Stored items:
_ _ _ _ _

Lemma shr_1_spec (X D : Z) (mrs : shr_record) :
  0 < D -> 0 <= X ->
  shr_m mrs = X / D -> loc_of_shr_record mrs = loc_of X D ->
  shr_m (shr_1 mrs) = X / (2 * D) /\ loc_of_shr_record (shr_1 mrs) = loc_of X (2 * D).
Proof.
  intros HD HX Hm Hl.
  assert (Hq : 0 <= X / D) by (apply Z.div_pos; lia).
  pose proof (Z.div_mod X D ltac:(lia)) as E1.
  pose proof (Z.mod_pos_bound X D HD) as B1.
  pose proof (Z.div_mod X (2 * D) ltac:(lia)) as E2.
  pose proof (Z.mod_pos_bound X (2 * D) ltac:(lia)) as B2.
  destruct mrs as [m r s]. cbn [shr_m] in Hm. subst m.
  unfold loc_of in *.
  assert (Hs : orb r s = negb (X mod D =? 0)).
  { destruct (X mod D =? 0); destruct r, s; cbn in Hl |- *; congruence. }
  cbn [shr_1]. rewrite Hs. clear Hl Hs.
  destruct (X / D) as [|p|p] eqn:Ep; [| |lia].
  - assert (X / (2 * D) = 0) by nia.
    assert (X mod (2 * D) = X mod D) by nia.
    cbn [shr_m loc_of_shr_record]. split; [lia|].
    rewrite H0. destruct (Z.eqb_spec (X mod D) 0); cbn; [reflexivity|].
    f_equal. symmetry. apply Z.compare_lt_iff. lia.
  - destruct p as [p|p|].
    + assert (X / (2 * D) = Zpos p) by nia.
      assert (X mod (2 * D) = D + X mod D) by nia.
      cbn [shr_m loc_of_shr_record]. split; [lia|].
      rewrite H0. destruct (Z.eqb_spec (D + X mod D) 0); [lia|].
      destruct (Z.eqb_spec (X mod D) 0) as [e0|e0]; cbn.
      * f_equal. symmetry. apply Z.compare_eq_iff. lia.
      * f_equal. symmetry. apply Z.compare_gt_iff. lia.
    + assert (X / (2 * D) = Zpos p) by nia.
      assert (X mod (2 * D) = X mod D) by nia.
      cbn [shr_m loc_of_shr_record]. split; [lia|].
      rewrite H0. destruct (Z.eqb_spec (X mod D) 0); cbn; [reflexivity|].
      f_equal. symmetry. apply Z.compare_lt_iff. lia.
    + assert (X / (2 * D) = 0) by nia.
      assert (X mod (2 * D) = D + X mod D) by nia.
      cbn [shr_m loc_of_shr_record]. split; [lia|].
      rewrite H0. destruct (Z.eqb_spec (D + X mod D) 0); [lia|].
      destruct (Z.eqb_spec (X mod D) 0) as [e0|e0]; cbn.
      * f_equal. symmetry. apply Z.compare_eq_iff. lia.
      * f_equal. symmetry. apply Z.compare_gt_iff. lia.
Qed.

Lemma shr_iter_spec (n : nat) (X D : Z) (mrs : shr_record) :
  0 < D -> 0 <= X ->
  shr_m mrs = X / D -> loc_of_shr_record mrs = loc_of X D ->
  shr_m (Nat.iter n shr_1 mrs) = X / (2 ^ Z.of_nat n * D) /\
  loc_of_shr_record (Nat.iter n shr_1 mrs) = loc_of X (2 ^ Z.of_nat n * D).
Proof.
  intros HD HX Hm Hl. induction n as [|n IH].
  - cbn [Nat.iter]. change (2 ^ Z.of_nat 0) with 1. rewrite Z.mul_1_l. auto.
  - cbn [Nat.iter]. destruct IH as [IHm IHl].
    rewrite Nat2Z.inj_succ, Z.pow_succ_r by lia.
    rewrite <- Z.mul_assoc.
    apply shr_1_spec; auto. pose proof (Z.pow_pos_nonneg 2 (Z.of_nat n)). nia.
Qed.

Lemma shr_record_of_loc_m (m : Z) (l : location) : shr_m (shr_record_of_loc m l) = m.
Proof. destruct l as [|[]]; reflexivity. Qed.

Lemma loc_of_shr_record_of_loc (m : Z) (l : location) :
  loc_of_shr_record (shr_record_of_loc m l) = l.
Proof. destruct l as [|[]]; reflexivity. Qed.

Lemma shr_spec (X D e n : Z) :
  0 < D -> 0 <= X -> 0 <= n ->
  let '(mrs, e') := shr (shr_record_of_loc (X / D) (loc_of X D)) e n in
  shr_m mrs = X / (2 ^ n * D) /\ loc_of_shr_record mrs = loc_of X (2 ^ n * D) /\ e' = e + n.
Proof.
  intros HD HX Hn. unfold shr. destruct n as [|p|p]; [| |lia].
  - change (2 ^ 0) with 1. rewrite Z.mul_1_l, Z.add_0_r.
    rewrite shr_record_of_loc_m, loc_of_shr_record_of_loc. auto.
  - rewrite iter_pos_nat.
    destruct (shr_iter_spec (Pos.to_nat p) X D (shr_record_of_loc (X / D) (loc_of X D)))
      as [H1 H2]; auto using shr_record_of_loc_m, loc_of_shr_record_of_loc.
    rewrite positive_nat_Z in H1, H2. auto.
Qed.


(** [RNE] is one of the two neighbours, the nearer one when there is
    one. *)
Lemma RNE_cases (X G : Z) :
  0 < G ->
  (2 * (X mod G) < G -> RNE X G = X / G) /\
  (G < 2 * (X mod G) -> RNE X G = X / G + 1) /\
  (RNE X G = X / G \/ RNE X G = X / G + 1).
Proof.
  intros HG. pose proof (Z.mod_pos_bound X G HG) as B.
  unfold RNE, loc_of, round_nearest_even.
  destruct (Z.eqb_spec (X mod G) 0) as [E|E]; [lia|].
  destruct (Z.compare_spec (2 * (X mod G)) G); try lia.
  destruct (Z.even (X / G)); lia.
Qed.

(** Outside the subnormal range the exponent leaves 53 digits. *)
Lemma fexp_normal (x : Z) : -1021 <= x -> fexp Js.prec Js.emax x = x - 53.
Proof. intros H. unfold fexp, emin, Js.prec, Js.emax. lia. Qed.

(** Rounding to 53 digits: a quotient [X / D] of at least 53 digits,
    with the position of the exact value, becomes [RNE X G] on the grid
    [G] of the multiples of [2^n * D]. *)
Lemma binary_round_aux_spec (X D e : Z) :
  0 < D -> 0 <= X -> 2 ^ 52 <= X / D -> -1074 <= e ->
  let n := Zdigits2 (X / D) - 53 in
  e + n + 1 <= 971 ->
  let R := RNE X (2 ^ n * D) in
  0 <= n /\ 2 ^ (52 + n) <= X / D < 2 ^ (53 + n) /\ 2 ^ 52 <= R <= 2 ^ 53 /\
  binary_round_aux Js.prec Js.emax false (X / D) e (loc_of X D) =
    if R <? 2 ^ 53 then S754_finite false (Z.to_pos R) (e + n)
    else S754_finite false (Z.to_pos (2 ^ 52)) (e + n + 1).
Proof.
  intros HD HX Hq He n Hn R.
  assert (Hq0 : 0 < X / D) by lia.
  pose proof (Zdigits2_log2 (X / D) Hq0) as Hd.
  assert (Hlog : 52 <= Z.log2 (X / D)) by (apply Z.log2_le_pow2; lia).
  assert (Hn0 : 0 <= n) by (unfold n; lia).
  destruct (Z.log2_spec (X / D) Hq0) as [Hlo Hhi].
  assert (Hrange : 2 ^ (52 + n) <= X / D < 2 ^ (53 + n)).
  { unfold n. rewrite Hd.
    replace (52 + (Z.log2 (X / D) + 1 - 53)) with (Z.log2 (X / D)) by lia.
    replace (53 + (Z.log2 (X / D) + 1 - 53)) with (Z.succ (Z.log2 (X / D))) by lia. lia. }
  assert (HG : 0 < 2 ^ n * D) by (pose proof (Z.pow_pos_nonneg 2 n); nia).
  assert (HQ : 2 ^ 52 <= X / (2 ^ n * D) < 2 ^ 53).
  { rewrite Z.mul_comm, <- Z.div_div by (pose proof (Z.pow_pos_nonneg 2 n); lia).
    rewrite !Z.pow_add_r in Hrange by lia.
    pose proof (Z.pow_pos_nonneg 2 n ltac:(lia) Hn0) as Hp.
    split.
    - apply Z.div_le_lower_bound; lia.
    - apply Z.div_lt_upper_bound; lia. }
  destruct (RNE_cases X (2 ^ n * D) HG) as (_ & _ & HR). fold R in HR.
  assert (HRr : 2 ^ 52 <= R <= 2 ^ 53) by lia.
  split; [exact Hn0|]. split; [exact Hrange|]. split; [exact HRr|].
  unfold binary_round_aux, shr_fexp.
  rewrite fexp_normal by lia.
  replace (Zdigits2 (X / D) + e - 53 - e) with n by (unfold n; lia).
  pose proof (shr_spec X D e n HD HX Hn0) as Hs.
  destruct (shr (shr_record_of_loc (X / D) (loc_of X D)) e n) as [mrs e'].
  destruct Hs as (Hm & Hl & He'). subst e'.
  rewrite Hm, Hl. fold (RNE X (2 ^ n * D)). fold R.
  destruct (Z.ltb_spec R (2 ^ 53)) as [Hlt|Hge].
  - rewrite (Zdigits2_unique R 53) by (change (53 - 1) with 52; lia).
    rewrite fexp_normal by lia.
    replace (53 + (e + n) - 53 - (e + n)) with 0 by lia.
    cbn [shr shr_record_of_loc shr_m].
    destruct R as [|r|r]; try lia.
    cbn [Z.to_pos]. unfold Js.prec, Js.emax.
    destruct (Z.leb_spec (e + n) (1024 - 53)); [reflexivity|lia].
  - assert (R = 2 ^ 53) by lia. rewrite H.
    change (Zdigits2 (2 ^ 53)) with 54.
    rewrite fexp_normal by lia.
    replace (54 + (e + n) - 53 - (e + n)) with 1 by lia.
    cbn. unfold Js.prec, Js.emax.
    destruct (Z.leb_spec (e + n + 1) (1024 - 53)); [reflexivity|lia].
Qed.


Lemma loc_of_1 (X : Z) : loc_of X 1 = loc_Exact.
Proof. unfold loc_of. rewrite Z.mod_1_r. reflexivity. Qed.

Lemma RNE_1 (X : Z) : RNE X 1 = X.
Proof. unfold RNE. rewrite loc_of_1, Z.div_1_r. reflexivity. Qed.

Lemma binary_round_aux_exact (X e : Z) :
  2 ^ 52 <= X -> -1074 <= e ->
  let n := Zdigits2 X - 53 in
  e + n + 1 <= 971 ->
  let R := RNE X (2 ^ n) in
  0 <= n /\ 2 ^ (52 + n) <= X < 2 ^ (53 + n) /\ 2 ^ 52 <= R <= 2 ^ 53 /\
  binary_round_aux Js.prec Js.emax false X e loc_Exact =
    if R <? 2 ^ 53 then S754_finite false (Z.to_pos R) (e + n)
    else S754_finite false (Z.to_pos (2 ^ 52)) (e + n + 1).
Proof.
  intros HX He n Hn R.
  pose proof (binary_round_aux_spec X 1 e ltac:(lia) ltac:(lia)) as H.
  rewrite Z.div_1_r, loc_of_1 in H. cbv zeta in H.
  rewrite Z.mul_1_r in H. apply H; auto.
Qed.

(** Aligning a mantissa on a lower exponent. *)
Lemma shl_align_spec (m : positive) (e e' : Z) :
  e' <= e -> shl_align m e e' = (Z.to_pos (Zpos m * 2 ^ (e - e')), e').
Proof.
  intros He. unfold shl_align.
  destruct (e' - e) as [|q|q] eqn:E; try lia.
  - replace (e - e') with 0 by lia. rewrite Z.mul_1_r. cbn [Z.to_pos]. f_equal. lia.
  - replace (e - e') with (Zpos q) by lia. f_equal.
    change (Pos.iter xO m q) with (shift_pos q m).
    apply Pos2Z.inj. rewrite shift_pos_correct.
    change (Zpower_pos 2 q) with (2 ^ Zpos q).
    pose proof (Z.pow_pos_nonneg 2 (Zpos q) ltac:(lia) ltac:(lia)).
    rewrite Z2Pos.id; lia.
Qed.

(** An integer below 2^53 is held exactly, with a mantissa of 53
    digits. *)
Lemma of_Z_pos (a : Z) :
  0 < a < 2 ^ 53 ->
  let k := 53 - Zdigits2 a in
  0 <= k /\ 2 ^ 52 <= a * 2 ^ k < 2 ^ 53 /\
  Js.of_Z a = S754_finite false (Z.to_pos (a * 2 ^ k)) (- k).
Proof.
  intros Ha k.
  destruct a as [|p|p]; try lia.
  pose proof (digits2_pos_bounds p) as Hb.
  assert (Hd : Zpos (digits2_pos p) <= 53).
  { destruct (Z.le_gt_cases (Zpos (digits2_pos p)) 53) as [|Hgt]; [assumption|].
    assert (2 ^ 53 <= 2 ^ (Zpos (digits2_pos p) - 1)) by (apply Z.pow_le_mono_r; lia). lia. }
  assert (Hk : 0 <= k) by (unfold k; cbn [Zdigits2]; lia).
  assert (Hr : 2 ^ 52 <= Zpos p * 2 ^ k < 2 ^ 53).
  { unfold k. cbn [Zdigits2].
    replace (2 ^ 52) with (2 ^ (Zpos (digits2_pos p) - 1) * 2 ^ (53 - Zpos (digits2_pos p)))
      by (rewrite <- Z.pow_add_r by lia; f_equal; lia).
    replace (2 ^ 53) with (2 ^ Zpos (digits2_pos p) * 2 ^ (53 - Zpos (digits2_pos p)))
      by (rewrite <- Z.pow_add_r by lia; f_equal; lia).
    pose proof (Z.pow_pos_nonneg 2 (53 - Zpos (digits2_pos p)) ltac:(lia) ltac:(lia)). nia. }
  split; [exact Hk|]. split; [exact Hr|].
  unfold Js.of_Z, binary_normalize, binary_round.
  rewrite Z.add_0_r, fexp_normal by lia.
  assert (Hsh : shl_align p 0 (Zpos (digits2_pos p) - 53) = (Z.to_pos (Zpos p * 2 ^ k), - k)).
  { rewrite shl_align_spec by lia. unfold k. cbn [Zdigits2].
    replace (0 - (Zpos (digits2_pos p) - 53)) with (53 - Zpos (digits2_pos p)) by lia.
    f_equal. lia. }
  rewrite Hsh.
  assert (Hpos : 0 < Zpos p * 2 ^ k) by lia.
  destruct (Zpos p * 2 ^ k) as [|m|m] eqn:Em; try lia.
  cbn [Z.to_pos].
  assert (Hdm : Zdigits2 (Zpos m) = 53).
  { apply Zdigits2_unique; [lia|]. change (53 - 1) with 52. lia. }
  assert (Hk52 : k <= 52) by (unfold k; cbn [Zdigits2]; lia).
  pose proof (binary_round_aux_exact (Zpos m) (- k)) as H. cbv zeta in H.
  rewrite Hdm in H. change (53 - 53) with 0 in H. change (2 ^ 0) with 1 in H.
  rewrite RNE_1 in H.
  destruct H as (_ & _ & _ & Hres); try lia.
  rewrite Hres.
  destruct (Z.ltb_spec (Zpos m) (2 ^ 53)); [|lia].
  rewrite Z.add_0_r. reflexivity.
Qed.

_ _ _ _ _

#### YOUR GOAL:
Please retype exactly the line containing "rewrite Hsh." and each line after it to the end of the records, and nothing more.

#### SOLUTION FOR THIS TASK:
  rewrite Hsh.
  assert (Hpos : 0 < Zpos p * 2 ^ k) by lia.
  destruct (Zpos p * 2 ^ k) as [|m|m] eqn:Em; try lia.
  cbn [Z.to_pos].
  assert (Hdm : Zdigits2 (Zpos m) = 53).
  { apply Zdigits2_unique; [lia|]. change (53 - 1) with 52. lia. }
  assert (Hk52 : k <= 52) by (unfold k; cbn [Zdigits2]; lia).
  pose proof (binary_round_aux_exact (Zpos m) (- k)) as H. cbv zeta in H.
  rewrite Hdm in H. change (53 - 53) with 0 in H. change (2 ^ 0) with 1 in H.
  rewrite RNE_1 in H.
  destruct H as (_ & _ & _ & Hres); try lia.
  rewrite Hres.
  destruct (Z.ltb_spec (Zpos m) (2 ^ 53)); [|lia].
  rewrite Z.add_0_r. reflexivity.
Qed.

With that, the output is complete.